**Task**. At the line with "exists s' l1 l2, [32]", start repeating the data, and continue line by line through the final line, exactly.

**Saved entries**.
-*-

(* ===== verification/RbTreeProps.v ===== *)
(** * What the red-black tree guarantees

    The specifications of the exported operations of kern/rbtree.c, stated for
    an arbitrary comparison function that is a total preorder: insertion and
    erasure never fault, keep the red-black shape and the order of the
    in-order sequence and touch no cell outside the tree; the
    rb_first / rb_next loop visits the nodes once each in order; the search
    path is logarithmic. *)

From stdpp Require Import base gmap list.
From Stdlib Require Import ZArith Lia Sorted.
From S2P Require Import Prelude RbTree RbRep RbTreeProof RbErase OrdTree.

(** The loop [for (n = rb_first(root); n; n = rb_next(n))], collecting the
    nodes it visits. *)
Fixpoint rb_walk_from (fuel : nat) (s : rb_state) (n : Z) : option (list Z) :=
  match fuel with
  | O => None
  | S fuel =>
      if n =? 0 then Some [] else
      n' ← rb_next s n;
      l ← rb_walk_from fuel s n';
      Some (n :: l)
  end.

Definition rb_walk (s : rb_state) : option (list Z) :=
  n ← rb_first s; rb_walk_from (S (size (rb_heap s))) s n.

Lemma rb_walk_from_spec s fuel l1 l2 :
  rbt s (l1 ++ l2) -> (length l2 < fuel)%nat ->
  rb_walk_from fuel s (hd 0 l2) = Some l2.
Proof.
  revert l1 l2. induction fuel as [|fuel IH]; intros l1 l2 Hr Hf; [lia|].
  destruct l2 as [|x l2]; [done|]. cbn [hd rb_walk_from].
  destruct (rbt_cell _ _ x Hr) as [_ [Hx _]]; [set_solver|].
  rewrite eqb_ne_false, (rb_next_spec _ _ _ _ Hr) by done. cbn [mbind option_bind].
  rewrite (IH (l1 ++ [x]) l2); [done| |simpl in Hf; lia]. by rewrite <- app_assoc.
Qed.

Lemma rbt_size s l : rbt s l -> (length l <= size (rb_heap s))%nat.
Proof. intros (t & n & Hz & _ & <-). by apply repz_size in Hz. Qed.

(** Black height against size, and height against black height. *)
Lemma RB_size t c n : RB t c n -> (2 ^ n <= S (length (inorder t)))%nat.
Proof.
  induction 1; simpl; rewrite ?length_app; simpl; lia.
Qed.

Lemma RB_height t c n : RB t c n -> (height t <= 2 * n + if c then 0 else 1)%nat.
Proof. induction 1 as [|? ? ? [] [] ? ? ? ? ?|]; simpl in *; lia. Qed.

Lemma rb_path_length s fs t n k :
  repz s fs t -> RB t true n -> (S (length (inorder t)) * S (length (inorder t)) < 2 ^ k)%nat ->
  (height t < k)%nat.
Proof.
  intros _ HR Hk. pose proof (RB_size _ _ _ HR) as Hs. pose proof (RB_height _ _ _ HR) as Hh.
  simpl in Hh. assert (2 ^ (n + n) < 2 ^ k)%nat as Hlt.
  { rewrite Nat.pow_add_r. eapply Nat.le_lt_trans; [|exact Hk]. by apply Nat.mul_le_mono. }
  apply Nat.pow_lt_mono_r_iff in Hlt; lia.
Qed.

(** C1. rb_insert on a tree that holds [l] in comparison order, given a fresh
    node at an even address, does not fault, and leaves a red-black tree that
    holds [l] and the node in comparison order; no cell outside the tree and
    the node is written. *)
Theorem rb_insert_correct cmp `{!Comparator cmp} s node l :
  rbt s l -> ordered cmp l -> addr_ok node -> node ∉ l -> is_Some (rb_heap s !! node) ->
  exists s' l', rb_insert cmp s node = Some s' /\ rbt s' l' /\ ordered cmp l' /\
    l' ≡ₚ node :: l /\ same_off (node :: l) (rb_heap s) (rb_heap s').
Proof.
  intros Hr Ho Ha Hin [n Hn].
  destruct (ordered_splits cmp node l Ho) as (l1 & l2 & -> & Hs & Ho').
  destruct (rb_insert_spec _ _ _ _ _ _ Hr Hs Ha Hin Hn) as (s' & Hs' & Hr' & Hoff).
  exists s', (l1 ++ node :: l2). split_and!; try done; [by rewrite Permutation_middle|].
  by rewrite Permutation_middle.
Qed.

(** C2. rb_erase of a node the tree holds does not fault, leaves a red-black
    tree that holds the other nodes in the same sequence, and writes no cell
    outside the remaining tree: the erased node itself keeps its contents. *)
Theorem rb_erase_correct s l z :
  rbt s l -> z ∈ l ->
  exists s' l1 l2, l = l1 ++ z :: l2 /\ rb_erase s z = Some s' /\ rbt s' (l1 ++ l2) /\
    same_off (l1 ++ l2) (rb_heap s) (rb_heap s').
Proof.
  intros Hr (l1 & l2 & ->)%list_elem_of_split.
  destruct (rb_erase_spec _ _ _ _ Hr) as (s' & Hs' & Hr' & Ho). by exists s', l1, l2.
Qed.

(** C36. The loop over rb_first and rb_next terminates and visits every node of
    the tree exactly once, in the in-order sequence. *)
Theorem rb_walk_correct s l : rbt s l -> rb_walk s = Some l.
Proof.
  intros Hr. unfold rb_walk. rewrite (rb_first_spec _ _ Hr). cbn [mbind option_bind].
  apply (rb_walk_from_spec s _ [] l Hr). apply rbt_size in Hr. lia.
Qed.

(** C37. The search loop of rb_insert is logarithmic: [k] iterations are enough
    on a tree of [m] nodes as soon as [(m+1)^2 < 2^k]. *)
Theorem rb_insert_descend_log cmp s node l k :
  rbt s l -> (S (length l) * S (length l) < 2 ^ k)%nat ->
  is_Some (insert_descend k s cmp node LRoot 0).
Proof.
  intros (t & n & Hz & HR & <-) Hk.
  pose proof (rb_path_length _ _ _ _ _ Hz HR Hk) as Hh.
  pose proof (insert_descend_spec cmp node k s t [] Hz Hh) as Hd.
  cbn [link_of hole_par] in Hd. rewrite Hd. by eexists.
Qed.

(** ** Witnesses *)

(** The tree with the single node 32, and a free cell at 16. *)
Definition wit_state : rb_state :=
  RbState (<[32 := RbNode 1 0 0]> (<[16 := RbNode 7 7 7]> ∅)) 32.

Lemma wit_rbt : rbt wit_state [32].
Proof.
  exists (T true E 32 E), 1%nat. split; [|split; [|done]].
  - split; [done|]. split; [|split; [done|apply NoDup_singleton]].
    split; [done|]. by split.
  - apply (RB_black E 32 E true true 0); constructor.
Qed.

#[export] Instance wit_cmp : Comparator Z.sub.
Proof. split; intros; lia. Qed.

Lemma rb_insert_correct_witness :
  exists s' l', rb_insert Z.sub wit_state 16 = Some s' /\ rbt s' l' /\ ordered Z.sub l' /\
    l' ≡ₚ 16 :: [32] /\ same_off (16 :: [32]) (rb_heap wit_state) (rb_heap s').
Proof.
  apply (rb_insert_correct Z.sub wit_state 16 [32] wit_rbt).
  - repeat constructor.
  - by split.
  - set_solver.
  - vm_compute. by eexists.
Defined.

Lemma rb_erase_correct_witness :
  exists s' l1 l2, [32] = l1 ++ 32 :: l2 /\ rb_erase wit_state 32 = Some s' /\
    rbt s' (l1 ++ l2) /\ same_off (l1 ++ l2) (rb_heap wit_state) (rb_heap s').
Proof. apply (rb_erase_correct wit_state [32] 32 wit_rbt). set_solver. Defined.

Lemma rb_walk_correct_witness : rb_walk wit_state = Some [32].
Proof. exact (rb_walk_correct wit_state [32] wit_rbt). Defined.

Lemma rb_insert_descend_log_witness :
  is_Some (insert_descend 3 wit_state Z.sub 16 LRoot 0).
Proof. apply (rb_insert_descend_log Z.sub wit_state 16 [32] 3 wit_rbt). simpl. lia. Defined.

-*-

**Solution for this problem**.
  exists s' l1 l2, [32] = l1 ++ 32 :: l2 /\ rb_erase wit_state 32 = Some s' /\
    rbt s' (l1 ++ l2) /\ same_off (l1 ++ l2) (rb_heap wit_state) (rb_heap s').
Proof. apply (rb_erase_correct wit_state [32] 32 wit_rbt). set_solver. Defined.

Lemma rb_walk_correct_witness : rb_walk wit_state = Some [32].
Proof. exact (rb_walk_correct wit_state [32] wit_rbt). Defined.

Lemma rb_insert_descend_log_witness :
  is_Some (insert_descend 3 wit_state Z.sub 16 LRoot 0).
Proof. apply (rb_insert_descend_log Z.sub wit_state 16 [32] 3 wit_rbt). simpl. lia. Defined.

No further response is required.